Problem requirements:
Look through the entries below and extract exactly the lines from the one containing "intros self st" through the one containing "- assert (∃ st1, write_target fuel (Config n sk None)", ends included.

[Items from a dataset]
++++++++

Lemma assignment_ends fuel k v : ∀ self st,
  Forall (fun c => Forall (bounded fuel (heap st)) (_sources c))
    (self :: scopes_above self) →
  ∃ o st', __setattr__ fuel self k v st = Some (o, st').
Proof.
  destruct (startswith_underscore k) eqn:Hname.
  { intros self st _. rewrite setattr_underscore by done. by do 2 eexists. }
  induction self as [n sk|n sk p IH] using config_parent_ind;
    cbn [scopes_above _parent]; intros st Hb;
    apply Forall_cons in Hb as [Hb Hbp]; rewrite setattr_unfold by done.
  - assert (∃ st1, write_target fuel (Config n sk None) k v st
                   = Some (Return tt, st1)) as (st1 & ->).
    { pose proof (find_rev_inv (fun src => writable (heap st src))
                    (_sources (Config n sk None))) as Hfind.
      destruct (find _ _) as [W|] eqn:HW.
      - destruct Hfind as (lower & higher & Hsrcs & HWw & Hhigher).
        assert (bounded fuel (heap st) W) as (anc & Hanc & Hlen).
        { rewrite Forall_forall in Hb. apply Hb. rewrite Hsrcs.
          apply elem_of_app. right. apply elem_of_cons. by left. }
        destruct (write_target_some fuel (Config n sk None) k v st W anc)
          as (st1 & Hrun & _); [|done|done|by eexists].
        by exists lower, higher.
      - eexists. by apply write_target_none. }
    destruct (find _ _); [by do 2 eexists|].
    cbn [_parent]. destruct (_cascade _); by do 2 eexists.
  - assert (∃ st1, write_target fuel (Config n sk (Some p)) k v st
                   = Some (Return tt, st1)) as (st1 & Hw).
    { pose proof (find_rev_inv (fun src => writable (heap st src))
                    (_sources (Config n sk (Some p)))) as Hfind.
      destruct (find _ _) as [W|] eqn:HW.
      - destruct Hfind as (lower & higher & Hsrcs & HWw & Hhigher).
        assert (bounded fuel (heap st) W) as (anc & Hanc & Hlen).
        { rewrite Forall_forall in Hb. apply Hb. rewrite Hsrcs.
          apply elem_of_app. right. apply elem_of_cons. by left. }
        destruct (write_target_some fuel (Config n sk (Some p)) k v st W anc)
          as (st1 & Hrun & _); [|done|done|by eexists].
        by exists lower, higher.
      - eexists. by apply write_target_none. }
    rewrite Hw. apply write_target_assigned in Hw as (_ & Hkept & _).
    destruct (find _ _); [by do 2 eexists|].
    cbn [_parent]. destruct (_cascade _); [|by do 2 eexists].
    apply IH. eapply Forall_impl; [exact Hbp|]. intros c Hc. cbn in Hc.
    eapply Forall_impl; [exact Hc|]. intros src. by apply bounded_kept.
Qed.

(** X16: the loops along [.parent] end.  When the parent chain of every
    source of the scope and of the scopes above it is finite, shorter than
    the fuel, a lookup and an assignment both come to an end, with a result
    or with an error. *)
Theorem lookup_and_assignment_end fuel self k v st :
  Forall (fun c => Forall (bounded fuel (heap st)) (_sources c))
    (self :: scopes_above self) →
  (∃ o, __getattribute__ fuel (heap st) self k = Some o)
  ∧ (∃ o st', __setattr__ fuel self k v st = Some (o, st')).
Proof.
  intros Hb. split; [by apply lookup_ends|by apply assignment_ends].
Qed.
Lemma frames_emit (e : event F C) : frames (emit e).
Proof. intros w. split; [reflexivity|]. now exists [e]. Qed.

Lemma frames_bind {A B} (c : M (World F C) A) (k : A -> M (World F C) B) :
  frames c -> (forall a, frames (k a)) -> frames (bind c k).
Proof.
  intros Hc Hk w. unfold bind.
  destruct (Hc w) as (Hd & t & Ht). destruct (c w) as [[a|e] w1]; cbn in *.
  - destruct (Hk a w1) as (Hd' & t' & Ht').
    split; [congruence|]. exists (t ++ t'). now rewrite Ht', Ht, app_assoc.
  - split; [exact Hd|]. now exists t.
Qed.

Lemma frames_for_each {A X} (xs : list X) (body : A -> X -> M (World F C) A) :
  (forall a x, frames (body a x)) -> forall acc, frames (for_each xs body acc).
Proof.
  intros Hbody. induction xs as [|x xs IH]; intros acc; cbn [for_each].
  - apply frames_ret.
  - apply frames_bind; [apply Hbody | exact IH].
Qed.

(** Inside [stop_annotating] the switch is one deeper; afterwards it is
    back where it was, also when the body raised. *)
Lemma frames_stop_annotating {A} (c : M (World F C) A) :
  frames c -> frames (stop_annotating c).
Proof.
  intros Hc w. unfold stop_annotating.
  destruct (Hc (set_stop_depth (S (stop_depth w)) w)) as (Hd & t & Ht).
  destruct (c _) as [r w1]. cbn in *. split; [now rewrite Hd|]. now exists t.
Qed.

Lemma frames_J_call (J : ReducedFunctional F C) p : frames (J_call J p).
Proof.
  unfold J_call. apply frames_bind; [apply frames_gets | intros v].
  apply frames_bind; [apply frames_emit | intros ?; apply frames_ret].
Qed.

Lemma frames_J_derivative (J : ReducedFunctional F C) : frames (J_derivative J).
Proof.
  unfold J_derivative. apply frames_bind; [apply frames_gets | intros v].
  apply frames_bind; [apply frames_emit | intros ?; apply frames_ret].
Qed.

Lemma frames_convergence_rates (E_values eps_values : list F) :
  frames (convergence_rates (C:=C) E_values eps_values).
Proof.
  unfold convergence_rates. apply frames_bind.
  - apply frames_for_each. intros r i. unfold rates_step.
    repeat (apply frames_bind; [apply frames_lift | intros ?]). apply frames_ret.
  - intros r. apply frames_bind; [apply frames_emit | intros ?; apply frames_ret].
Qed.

++++++++

Answer box:
  { intros self st _. rewrite setattr_underscore by done. by do 2 eexists. }
  induction self as [n sk|n sk p IH] using config_parent_ind;
    cbn [scopes_above _parent]; intros st Hb;
    apply Forall_cons in Hb as [Hb Hbp]; rewrite setattr_unfold by done.
  - assert (∃ st1, write_target fuel (Config n sk None) k v st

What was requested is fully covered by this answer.